At 11 o’clock that night the violence subsided. King Idris knew that he couldn’t protect the Jews in their home, but as Doris explains, he wanted to protect them because they were such a productive part of Libyan society. The King sent secret police in the night to round them up.

“I remember a big dark truck,” she says. “And it was night, but that’s not why the sky was black, it was because of the smoke.”

The police drove the family 45 minutes from the capital into the desert, according to Doris. Over 3,000 Jews were kept in an old British Military base, she says. The fences were re- enforced with sandbags so nobody could look in.

“We were lucky,” she says. “There was another family, the Luzon family, with a father and mother and seven boys.”

Men dressed like police and came to their door and told them that they would be taking the family to the camp where the rest of the Jews were. Instead the fake police killed them, and burned their bodies in the burners used to make the charcoal like pigment used in exterior paints.
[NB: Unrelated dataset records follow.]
Lemma live_find_interpolation_pair :
  answers (TimeSeries.find_interpolation_pair N target) pair_good.
Proof using HJ Hview.
  pose proof (live_capacity Hview). unfold TimeSeries.find_interpolation_pair.
  eapply answers_bind; [apply (live_available Hview)|]. intros avail Hav; cbv beta in Hav.
  answers_if; [apply answers_ret; auto with shm|].
  eapply answers_bind; [apply (live_try_get Hview); lia|]. intros nw Hn.
  eapply answers_bind; [apply (live_try_get Hview), u64_range|]. intros od Hold.
  destruct nw as [nw|]; [|apply answers_ret; auto with shm].
  destruct od as [od|]; [|apply answers_ret; auto with shm].
  specialize (Hn nw eq_refl). specialize (Hold od eq_refl).
  do 3 (match goal with |- J _ (if ?c then _ else _) _ => destruct c end; [apply answers_ret; auto with shm|]).
  eapply answers_bind; [apply live_bracket_search; lia|]. intros [[lo hi]|] Hs;
    [destruct (Hs lo hi eq_refl)|apply live_interpolation_linear; lia].
  eapply answers_bind; [by apply (live_try_get Hview)|]. intros a Ha.
  eapply answers_bind; [by apply (live_try_get Hview)|]. intros b Hb.
  apply answers_ret. destruct a, b; auto with shm. destruct (_ =? _); auto with shm.
Qed.

Lemma live_get_latest_if_fresh min_key :
  answers (TimeSeries.get_latest_if_fresh N min_key)
    (fun o => forall x, o = Some x -> good x /\ min_key <= extractor x).
Proof using HJ Hview.
  unfold TimeSeries.get_latest_if_fresh.
  eapply answers_bind; [apply (live_available Hview)|]. intros avail Hav; cbv beta in Hav.
  answers_if; [by apply answers_ret|].
  eapply answers_bind; [apply (live_try_get Hview); lia|]. intros [y|] Ho; apply answers_ret; [|done].
  zcase; [|done]. intros x [= <-]. auto.
Qed.
End Live.
(* ===== verification/FuzzTimeSeries.v ===== *)
(** * fuzz_time_series.cpp

    The harness as programs, one per block of the source, each on a region
    of its own; and the proof that no input makes it trap. *)
From S2P Require Import Prelude Memory Prog History Reads FlatType SeqCount Seqlock CyclicBuffer CyclicRing CyclicReaders CyclicConcurrent Stamped SanitizedKey Float TimeSeries TimeSeriesFacts TimeSeriesRing RingLog Fuzz.

Module FuzzTimeSeries.
Definition find_closest (target : Z) (max_distance : option Z) : prog (option Elem) :=
  TimeSeries.find_closest Cap target max_distance.
Definition find_interpolation_pair (target : Z) : prog (option (InterpPair Elem)) :=
  TimeSeries.find_interpolation_pair Cap target.
Definition get_latest_if_fresh (min_key : Z) : prog (option Elem) :=
  TimeSeries.get_latest_if_fresh Cap min_key.

(** *** size == 0 *)
Definition empty_block : prog unit :=
  find_closest 0 None ;;;
  find_closest uint64_max None ;;;
  find_closest 42 (Some 0) ;;;
  find_closest 42 (Some uint64_max) ;;;
  find_interpolation_pair 0 ;;;
  find_interpolation_pair uint64_max ;;;
  get_latest_if_fresh 0 ;;;
  get_latest_if_fresh uint64_max ;;;
  TimeSeries.available Cap ;;;
  TimeSeries.total_writes ;;;
  TimeSeries.get_latest (T:=Elem) Cap ;;;
  Ret tt.

(** *** Inserts and queries interleaved; the locals are [current_ts] and [seq] *)
Definition locals : Set := Z * Z.

Definition advance (current_ts delta : Z) : Z := u64 (current_ts + u64 (delta + 1)).

Definition insert_monotonic (s : locals) (input : list Z) : prog (locals * list Z) :=
  let '(current_ts, seq) := s in
  match consume 2 input with
  | None => Ret (s, input)
  | Some (delta, input) =>
      let '(val, input) := consume_or 8 0 input in
      let current_ts := advance current_ts delta in
      CyclicBufferWriter.insert Cap (elem current_ts seq val) ;;;
      Ret (current_ts, u64 (seq + 1), input)
  end.

(** [if (!consume(..., target)) break; ...] *)
Definition with_input (n : nat) (input : list Z) (k : Z -> prog unit) : prog (list Z) :=
  match consume n input with
  | None => Ret input
  | Some (v, input) => k v ;;; Ret input
  end.
Lemma closed_looping : closed looping Q.
Proof using Hrely HI HQ Hbody.
  split.
  - intros q s s' Hq Hi Hr Hi'. destruct (Hq Hi) as [(s0 & -> & Hs)|[(p & -> & Hp)|(a & -> & Ha)]].
    + left. exists s0. split; [done|]. by eapply HI.
    + right; left. exists p. split; [done|]. by eapply (closed_stable _ _ (rg_closed after)).
    + right; right. exists a. split; [done|]. by eapply HQ.
  - intros q g m Hq Hi. destruct (Hq Hi) as [(s0 & -> & Hs)|[(p & -> & Hp)|(a & -> & Ha)]].
    + cbn [view]. by apply looping_iter.
    + pose proof (closed_step _ _ (rg_closed after) _ g m Hp Hi) as Hv. cbn [view].
      destruct (view p) as [r|p'|C x c].
      * destruct r as [s'|a]; cbn [view]; [by apply looping_iter|done].
      * by apply looping_bind_.
      * eapply safe_act_mono; [exact Hv|]. intros ev v m' (g' & Hg & Hv'). exists g'. split; [done|]. by apply looping_bind_.
    + done.
Qed.

Lemma triple_iter s0 : triple (I s0) (Iter body s0) Q.
Proof using Hrely HI HQ Hbody.
  intros s Hs Hi. exists looping. split; [apply closed_looping|]. intros _. left. eauto.
Qed.
End Iter.

Lemma triple_forever {A : Set} (body : prog (option A)) (I : st -> Prop) (Q : A -> st -> Prop) :
  stable I -> (forall a, stable (Q a)) ->
  triple I body (fun r s => match r with Some a => Q a s | None => I s end) ->
  triple I (forever body) Q.
Proof using Hrely.
  intros HI HQ Hb. unfold forever.
  eapply (triple_iter _ (fun _ : unit => I) Q); [done|done|]. intros [].
  eapply triple_bind; [exact Hb|]. intros [a|]; apply triple_ret; simpl; auto.
Qed.
End Logic.
(** The reader goes to sleep on an empty ring; the writer inserts two elements
    and wakes it; while the reader looks, the third is inserted. *)
Definition insert_one : list sb_move := acts 0 9 ++ leaves 0 7 ++ acts 0 1.
Definition sched : list sb_move :=
  acts 1 4 ++ insert_one ++ insert_one ++ acts 1 5 ++ acts 0 5 ++ leaves 0 2 ++ acts 1 8 ++ acts 0 4 ++ leaves 0 5 ++
  acts 0 1 ++ acts 1 7.
Definition stop : mem * list (thread * list pending) := sb_run_to first_only sched start.

Lemma ring_stop_reached : sb_reachable first_only start stop.
Proof. apply sb_run_to_reachable. vm_compute. reflexivity. Qed.

Lemma elements_fresh c j x : 0 <= j -> c - 1 <= j -> ds !! Z.to_nat j = Some x -> fresh_at c x = true.
Proof.
  intros H0 Hj Hx. assert (Hn : exists n, j = Z.of_nat n) by (exists (Z.to_nat j); lia). destruct Hn as [n ->].
  rewrite Nat2Z.id in Hx. unfold fresh_at.
  assert (Hv : uint_val x = 10 + Z.of_nat n /\ Z.of_nat n <= 2).
  { destruct n as [|[|[|n]]]; [injection Hx as <-; by split..|done]. }
  rewrite (proj2 (Z.leb_le 10 _)), (proj2 (Z.leb_le _ 12)), (proj2 (Z.leb_le (c - 1) _)) by lia. done.
Qed.

Lemma ring_on_x86_witness :
  sb_finished stop 0 = true /\ sb_finished stop 1 = true /\ sb_trapped stop 1 = false /\ ring_log (N:=2) ds stop.1.
Proof.
  assert (Hf : sb_finished stop 0 = true) by (vm_compute; reflexivity).
  split; [exact Hf|]. split; [vm_compute; reflexivity|].
  destruct (ring_on_x86 fresh_at ds readers ltac:(vm_compute; reflexivity)
              ltac:(repeat constructor; vm_compute; congruence) elements_fresh ltac:(vm_compute; reflexivity)
              stop.1 stop.2 ring_stop_reached) as [Hsafe Hlast].
  split; [by apply sb_not_trapped_false|]. apply sb_finished_running in Hf as (p & Hp & Hf). exact (Hlast p Hp Hf).
Defined.
End RingProcessesWitness.
#[export] Program Instance sensor_data_flat : FlatType SensorData := {|
  sizeof := 32;
  align_log := 3;
  to_bytes s := words_bytes 8 [uint_val (temperature s); uint_val (pressure s); uint_val (humidity s); uint_val (timestamp_ms s)];
  of_bytes bs := MkSensorData (word_at 8 0 bs) (word_at 8 1 bs) (word_at 8 2 bs) (word_at 8 3 bs);
  value_init := MkSensorData (to_uint 8 0) (to_uint 8 0) (to_uint 8 0) (to_uint 8 0)
|}.
Next Obligation. intros s. apply length_words_bytes. Qed.
Next Obligation. intros []. f_equal; by apply word_at_bytes. Qed.
Next Obligation. lia. Qed.
Next Obligation. lia. Qed.
Next Obligation. lia. Qed.
Next Obligation. reflexivity. Qed.

Record IMUReading : Set := MkIMUReading {
  accel_x : uint32; accel_y : uint32; accel_z : uint32;
  gyro_x : uint32; gyro_y : uint32; gyro_z : uint32
}.

#[export] Program Instance imu_reading_flat : FlatType IMUReading := {|
  sizeof := 24;
  align_log := 2;
  to_bytes s := words_bytes 4 [uint_val (accel_x s); uint_val (accel_y s); uint_val (accel_z s);
                               uint_val (gyro_x s); uint_val (gyro_y s); uint_val (gyro_z s)];
  of_bytes bs := MkIMUReading (word_at 4 0 bs) (word_at 4 1 bs) (word_at 4 2 bs) (word_at 4 3 bs) (word_at 4 4 bs) (word_at 4 5 bs);
  value_init := MkIMUReading (to_uint 4 0) (to_uint 4 0) (to_uint 4 0) (to_uint 4 0) (to_uint 4 0) (to_uint 4 0)
|}.
Next Obligation. intros s. apply length_words_bytes. Qed.
Next Obligation. intros []. f_equal; by apply word_at_bytes. Qed.
Next Obligation. lia. Qed.
Next Obligation. lia. Qed.
Next Obligation. lia. Qed.
Next Obligation. reflexivity. Qed.
(* ===== verification/LockBuffers.v ===== *)
(** * The lock and the storage on a machine with store buffers

    Threads that never load: they take the lock by an exchange, which empties
    the buffer, and after it only store.  Their stores may wait in the buffers,
    but nothing anyone does depends on what the memory holds, except what an
    exchange answers: the pool is [robust]. *)
From stdpp Require Import relations.
From S2P Require Import Prelude Memory Prog FlatType Pool StoreBuffer ShmLock LockPool.

Abbreviation never_loads := (uses_only (@loadless)).

Lemma never_loads_robust `{FutexKernel} m0 ps : Forall never_loads ps -> robust (m0, Running <$> ps).
Proof.
  intros Hps m us i j p buf q q' m1 pj w pj' Hre _ Hi _ Hran _ _ _ Hf Hq. eexists. eapply blind_moves; [|done|exact Hq|].
  2:{ rewrite !length_drain. apply length_wr. }
  destruct (reachable_start m0 ps m us i Hre) as (p0 & Hp0 & Hst); [by eapply lookup_lt_Some|].
  destruct (keeps_reachable _ (uses_only_step (@loadless)) _ _ i (Running p0) Hre Hst) as (th & Hth & Hk);
    [by eapply (Forall_lookup_1 _ _ _ _ Hps)|].
  cbn in Hth. rewrite Hi in Hth. injection Hth as <-.
  assert (Hq' : never_loads q) by (eapply ran_keeps; [apply (uses_only_step (@loadless))|exact Hk|exact Hran]).
  apply uses_only_view in Hq'. destruct (view q); [done..|apply Hq'].
Qed.

(** ** Storing threads *)
Section Storing.
Context {T : Set} `{HT : FlatType T} (s da : Z).

Lemma never_loads_memcpy_to off bs : never_loads (memcpy_to off bs).
Proof using Type. revert off. induction bs as [|b bs IH]; intros off; [exact I|]. split; [exact I|]. intros _. apply IH. Qed.

Lemma never_loads_lock : never_loads (ShmLock.lock s).
Proof using Type.
  split; [exact I|]. intros old. destruct (old =? 0); [exact I|]. intros u. split; [|by intros [a|]].
  split; [exact I|]. intros old'. destruct (negb _); [|exact I]. split; [split; [exact I|intros; exact I]|intros; exact I].
Qed.

Lemma never_loads_store (d : T) : never_loads (Storage.store s da d).
Proof using Type.
  split; [apply never_loads_lock|]. intros _. split; [apply never_loads_memcpy_to|]. intros _. split; [exact I|intros _; exact I].
Qed.

Lemma never_loads_store_all (ds : list T) : never_loads (store_all s da ds).
Proof using Type. induction ds as [|d ds IH]; [exact I|]. split; [apply never_loads_store|]. by intros _. Qed.
End Storing.

Section OnX86.
Context {T : Set} `{HT : FlatType T} `{HKn : FutexKernel} (s da : Z).
Context (Hapart : 0 <= s /\ 0 <= da /\ disjoint s 4 da (sizeof T)).

(** The storing threads of [LockPool], their buffers empty. *)
Definition storing_threads (dss : list (list T)) : list (prog unit) := store_all s da <$> dss.

Lemma storing_pool dss m : (m, Running <$> storing_threads dss) = storing s da dss m.
Proof using Type. unfold storing, storing_threads. f_equal. by rewrite <- list_fmap_compose. Qed.

Section Reached.
Context (dss : list (list T)) (m0 m : mem) (ts : list buffered) (Hfree : region_free (T:=T) s da m0).
Context (Hts : sb_reachable first_only (m0, idle <$> storing_threads dss) (m, ts)).

Lemma storing_robust : robust (m0, Running <$> storing_threads dss).
Proof using Type. apply never_loads_robust, Forall_fmap, Forall_true. intros ds. apply never_loads_store_all. Qed.
End Reached.

(** C17: The storage on x86: on a machine with store buffers emptied in order,
    however any number of threads calling Storage::store are interleaved and
    their buffers emptied, no thread accesses memory out of bounds or
    misaligned, no two are between taking and releasing the lock, whenever the
    lock word in memory is zero the region holds the initial bytes or one
    stored value whole, and while a thread sleeps on the lock some running
    thread, or its buffer, can go on. *)
Theorem storage_on_x86 dss m0 m (ts : list (thread * list pending)) :
  region_free (T:=T) s da m0 -> sb_reachable first_only (m0, idle <$> storing_threads dss) (m, ts) ->
  (forall i p buf, ts !! i = Some (Running p, buf) -> local_step p (drain m buf) <> Trapped) /\
  (forall i j th th' buf buf', ts !! i = Some (th, buf) -> ts !! j = Some (th', buf') ->
     inside th = true -> inside th' = true -> i = j) /\
  (ld32 m s = 0 ->
   rd m da (sizeof T) = rd m0 da (sizeof T) \/ exists d, d ∈ concat dss /\ rd m da (sizeof T) = to_bytes d) /\
  (forall i off k buf, ts !! i = Some (Parked off k, buf) ->
     exists j p buf', ts !! j = Some (Running p, buf') /\ (buf' <> [] \/ local_step p m <> Finished) /\
       exists y, sb_step first_only (m, ts) y).
Proof using Hapart.
  intros Hfree Hts. pose proof (storing_robust dss m0) as Hrob.
  destruct (sb_behind _ _ _ _ Hrob Hts) as (us & Hr & Hl). rewrite storing_pool in Hr. split; [|split; [|split]].
  - apply (sb_not_trapped _ _ _ _ Hrob Hts). intros m' us' i p Hr'. rewrite storing_pool in Hr'.
    by apply (storing_whole s da Hapart dss m0 m' us' Hfree).
  - intros i j th th' buf buf' Hi Hj. destruct (decide (i = j)) as [|Hne]; [done|].
    destruct (sb_two_states _ _ _ _ Hrob Hts i j th buf th' buf' Hne Hi Hj) as (mx & ux & Hx & Hxi & Hxj). rewrite storing_pool in Hx.
    by apply (proj1 (storing_excludes s da Hapart dss m0 mx ux Hfree Hx) i j th th').
  - by apply (storing_whole s da Hapart dss m0 m us Hfree).
  - intros i off k buf Hi. destruct (proj2 Hl _ _ _ Hi) as (th' & Hu & [-> ->]%trail_parked).
    destruct (storing_progress s da Hapart dss m0 m us i off k Hfree Hr Hu) as (j & p & Hj & Hnf & _).
    destruct (trails_go_on m ts us j p Hl Hj Hnf) as (p' & buf & Hb & Hor & Hy).
    { apply (proj1 (storing_whole s da Hapart dss m0 m us Hfree Hr) j p Hj). }
    by exists j, p', buf.
Qed.
End OnX86.

(** ** Two threads, a lock word at 0, a 4-byte object at 8 *)
Module BuffersWitness.
Definition m0 : mem := fresh 12.
Definition dss : list (list uint32) := [[to_uint 4 7]; [to_uint 4 9]].
Definition start : mem * list (thread * list pending) := (m0, idle <$> storing_threads 0 8 dss).

Lemma region_unlocked : region_free (T:=uint32) 0 8 m0.
Proof. repeat split. Qed.

(** Thread 0 takes the lock, copies its value and releases the lock, all of
    which stays in its buffer; thread 1 goes to sleep. *)
Definition sched : list sb_move := acts 0 6 ++ acts 1 4.
Definition stop : mem * list (thread * list pending) := sb_run_to first_only sched start.

Lemma buffers_stop_reached : sb_reachable first_only start stop.
Proof. apply sb_run_to_reachable. vm_compute. reflexivity. Qed.

(** Four bytes and the release wait in the buffer, the memory is as it was
    but for the lock word, which is taken; thread 0 is not about to trap and
    the machine can go on. *)
Lemma storage_on_x86_witness :
  length (from_option snd [] (stop.2 !! 0%nat)) = 5%nat /\ rd stop.1 8 4 = rd m0 8 4 /\ ld32 stop.1 0 = 1 /\
  sb_trapped stop 0 = false /\ exists y, sb_step first_only (stop.1, stop.2) y.
Proof.
  split; [vm_compute; reflexivity|]. split; [vm_compute; reflexivity|]. split; [vm_compute; reflexivity|].
  assert (Hi : exists off k buf, stop.2 !! 1%nat = Some (Parked off k, buf)) by (do 3 eexists; vm_compute; reflexivity).
  destruct (storage_on_x86 (T:=uint32) 0 8 ltac:(split; [lia|split; [lia|left; simpl; lia]]) dss m0 stop.1 stop.2
              region_unlocked buffers_stop_reached) as (Hsafe & _ & _ & Hgo).
  split; [by apply sb_not_trapped_false|].
  destruct Hi as (off & k & buf & Hi). destruct (Hgo _ _ _ _ Hi) as (_ & _ & _ & _ & _ & Hy). exact Hy.
Defined.
End BuffersWitness.
(** A pointer is loaded in one's turn. *)
Lemma tr_load64 o c {ph P R} (Q : Z -> st -> Prop) :
  width c = 8%nat -> private c = true -> buffer c = false -> turn ph = Some i -> still i (at_ ph P R) -> (forall v, still i (Q v)) ->
  (forall s, at_ ph P R s -> inv s -> Q (word s.2 c) s) -> tr i (at_ ph P R) (load64 o (addr c)) Q.
Proof using Type.
  intros Hw Hc Hbc Ht HP HQ Hq. apply triple_act; [done|done|]. intros g m Hp Hi. cbn [safe_act act_step].
  pose proof (lo_atomic m c (inv_out _ Hi) Hbc) as Hok. rewrite Hw in Hok. rewrite Hok. split.
  { intros s' [_ Hk]. destruct (knows_turn _ _ _ Hk) as [_ E]; [destruct Hp as [-> _]; done|].
    specialize (E c Hc). unfold get in E. by rewrite Hw in E. }
  exists g.
  split; [by apply guar_refl|]. pose proof (Hq _ Hp Hi) as H. unfold word, get in H. by rewrite Hw in H.
Qed.

Definition word_steps (c : cell) (v : Z) (P Q : st -> Prop) : Prop :=
  forall g m, P (g, m) -> inv (g, m) ->
  exists g', guar i (g, m) (g', set_word m c v) /\ Q (g', set_word m c v).

Lemma tr_store32 o c v (P Q : st -> Prop) :
  width c = 4%nat -> buffer c = false -> still i P -> still i Q -> word_steps c v P Q ->
  tr i P (store32 o (addr c) v) (fun _ => Q).
Proof using Type.
  intros Hw Hc HP HQ Hq. apply triple_act; [done|done|]. intros g m Hp Hi. cbn [safe_act act_step].
  pose proof (lo_atomic m c (inv_out _ Hi) Hc) as Hok. rewrite Hw in Hok. rewrite Hok.
  pose proof (Hq _ _ Hp Hi) as H. unfold set_word in H. by rewrite Hw in H.
Qed.

Lemma tr_store64 o c v (P Q : st -> Prop) :
  width c = 8%nat -> buffer c = false -> still i P -> still i Q -> word_steps c v P Q ->
  tr i P (store64 o (addr c) v) (fun _ => Q).
Proof using Type.
  intros Hw Hc HP HQ Hq. apply triple_act; [done|done|]. intros g m Hp Hi. cbn [safe_act act_step].
  pose proof (lo_atomic m c (inv_out _ Hi) Hc) as Hok. rewrite Hw in Hok. rewrite Hok.
  pose proof (Hq _ _ Hp Hi) as H. unfold set_word in H. by rewrite Hw in H.
Qed.
Lemma few_may c n : few 1 (may c) n.
Proof using Type.
  unfold few.
  assert (Hgen : forall a, (length (filter (fun i => may c i = true) (seq a n)) <= if (sleeper c <? a)%nat then 0 else 1)%nat).
  { induction n as [|n IH]; intros a; [cbn; lia|]. cbn [seq]. rewrite filter_cons. specialize (IH (S a)).
    case_decide as Hd; unfold may in Hd; rewrite Nat.eqb_eq in Hd; cbn [length].
    - subst a. rewrite Nat.ltb_irrefl. by rewrite (proj2 (Nat.ltb_lt _ _)) in IH by lia; lia.
    - destruct (Nat.ltb_spec (sleeper c) a), (Nat.ltb_spec (sleeper c) (S a)); lia. }
  specialize (Hgen 0%nat). cbn in Hgen. lia.
Qed.

Lemma guar_account c i ev (s s' : st) :
  c = CIdle \/ c = CTrig -> guar L i ev s s' -> account L c (debt c) ev s s'.
Proof using Type. by intros [-> | ->] (_ & _ & Ht & Hd). Qed.

Lemma sleeps_may c i e (s : st) :
  addr L CIdle <> addr L CTrig -> c = CIdle \/ c = CTrig -> sleeps L i (addr L c) e s -> may c i = true.
Proof using Type.
  intros Hne Hc (_ & _ & Hs). destruct i as [|[|i]]; [| |done]; destruct Hs as [E _]; destruct Hc as [-> | ->]; try done; by destruct Hne.
Qed.

Abbreviation delivering_rg c :=
  (pool_rg (inv L) (rely L) (guar L) (fun i => staying (sleeps L i) (rely L i)) outcome_of (addr L c) 1 (may c) (fun g => debt c g = false)).

Lemma delivering_start c rounds m0 d0 :
  found (T:=T) L m0 d0 -> flags L (Mine : hand T) m0 -> word m0 CSwp = 0 ->
  delivering_rg c (m0, Running <$> delivering d0 rounds).
Proof using Type.
  intros [Hm Hl Hv] Hf Hw. split; [apply few_may|]. exists (Ghost Mine false false). split; [by split|].
  intros i th Hth. cbn [fst snd] in *. destruct i as [|[|i]]; cbn in Hth; [| |done]; injection Hth as <-.
  - apply tr_delivery_client; [by exists m0|by split|by split].
  - apply tr_baton_runner; [split; [by intros []|done]|by split].
Qed.

(** The account of one flag is in order. *)
Section Account.
Context (c : cell) (m0 : mem) (Hc : c = CIdle \/ c = CTrig) (Hm : laid_out (T:=T) L m0).

Lemma delivering_other i j ev (s s' : st) : i <> j -> guar L i ev s s' -> rely L j s s'.
Proof using Type. intros Hij (Hi & Hk & _). split; [done|]. apply Hk. by intros ->. Qed.

Lemma delivering_may i e (s : st) : staying (sleeps L i) (rely L i) (ToSleep (addr L c) e) s -> may c i = true.
Proof using Hc Hm.
  apply sleeps_may; [|done]. pose proof (lo_apart L m0 Hm CIdle CTrig ltac:(done)) as Hd. unfold disjoint in Hd. cbn in Hd |- *. lia.
Qed.
Definition find_closest_op : prog (option (Stamped SmallPayload)) := TimeSeries.find_closest 64 32500 None.
Definition find_pair_op : prog (option (InterpPair (Stamped SmallPayload))) := TimeSeries.find_interpolation_pair 64 32500.
Definition fresh_op : prog (option (Stamped SmallPayload)) := TimeSeries.get_latest_if_fresh 64 60000.

Definition lookup_block (n : nat) :
    prog (list (option (Stamped SmallPayload)) * list (option (InterpPair (Stamped SmallPayload))) * list (option (Stamped SmallPayload))) :=
  prefill ;;;
  closest <- times n find_closest_op ;;
  pairs <- times n find_pair_op ;;
  latest <- times n fresh_op ;;
  Ret (closest, pairs, latest).

(** The memory copies of the comparison table. *)
Definition memcpy_block (n : nat) (dst src : Z) : list (prog (list Z)) :=
  (fun size => memcpy_run n (replicate size 0xAA) dst src) <$> take 3 sizes.
End Competitors.
Import Competitors.

(** ** What is read back *)
Section Times.
Context {A : Set} (rc : nat -> Z * Z).

(** An operation that keeps an invariant and always answers [x]. *)
Lemma wp_times (op : prog A) (x : A) (I : nat -> mem -> Prop) n :
  (forall k t m, (k < n)%nat -> I k m -> wp (quiet rc) op t m (fun a _ m' _ => a = x /\ I (S k) m')) ->
  forall t m, I 0%nat m -> wp (quiet rc) (times n op) t m (fun xs _ m' _ => xs = replicate n x /\ I n m').
Proof using Type.
  intros Hop. assert (Hk : forall j k t m, (k + j = n)%nat -> I k m ->
    wp (quiet rc) (times j op) t m (fun xs _ m' _ => xs = replicate j x /\ I n m')).
  { induction j as [|j IH]; intros k t m Hk Hm; cbn [times].
    - apply wp_ret. split; [done|]. by replace n with k by lia.
    - apply wp_bind. eapply wp_conseq; [apply (Hop k); [lia|done]|]. intros a t1 m1 l1 [-> Hm1].
      apply wp_bind. eapply wp_conseq; [apply (IH (S k)); [lia|done]|]. intros xs t2 m2 l2 [-> Hm2].
      by apply wp_ret. }
  intros t m Hm. by apply (Hk n 0%nat).
Qed.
While in the camp, Qaddafi gained power and King Idris offered temporary transfer to Italy where the Jewish refugees could be safe until he regained control. Doris’ family was flown to Rome.

On the way Doris’ mother begged the driver to stop by her house. When the mob was at her door she had taken money and some jewelry and thrown it in a sock. This she threw into the basement. Back at the rubble of their home, she found it.

In the line to get on the plane Doris remembers how brutally the guards were taking any property they found on the refugees. Doris’ mother had hid the money and Jewels in Halva candy cans, her hair and a piece of jewelry in Doris’ hand. The guards noticed how closely Doris’ mother kept her daughter. They asked to search her.

“She looked in the guards eyes,” Doris says, “and said, ‘Whatever you suspect I have is too little for you and if you take it I will have nothing left.’” The guards let her pass.

From Italy Doris and her family were moved to Israel. The Israeli government put them in a Sh-huna near Netanya, where her family has been ever since.

Doris moved to the States in 1989 and is currently a real estate agent working all over the Silicon Valley. She is married and has two daughters.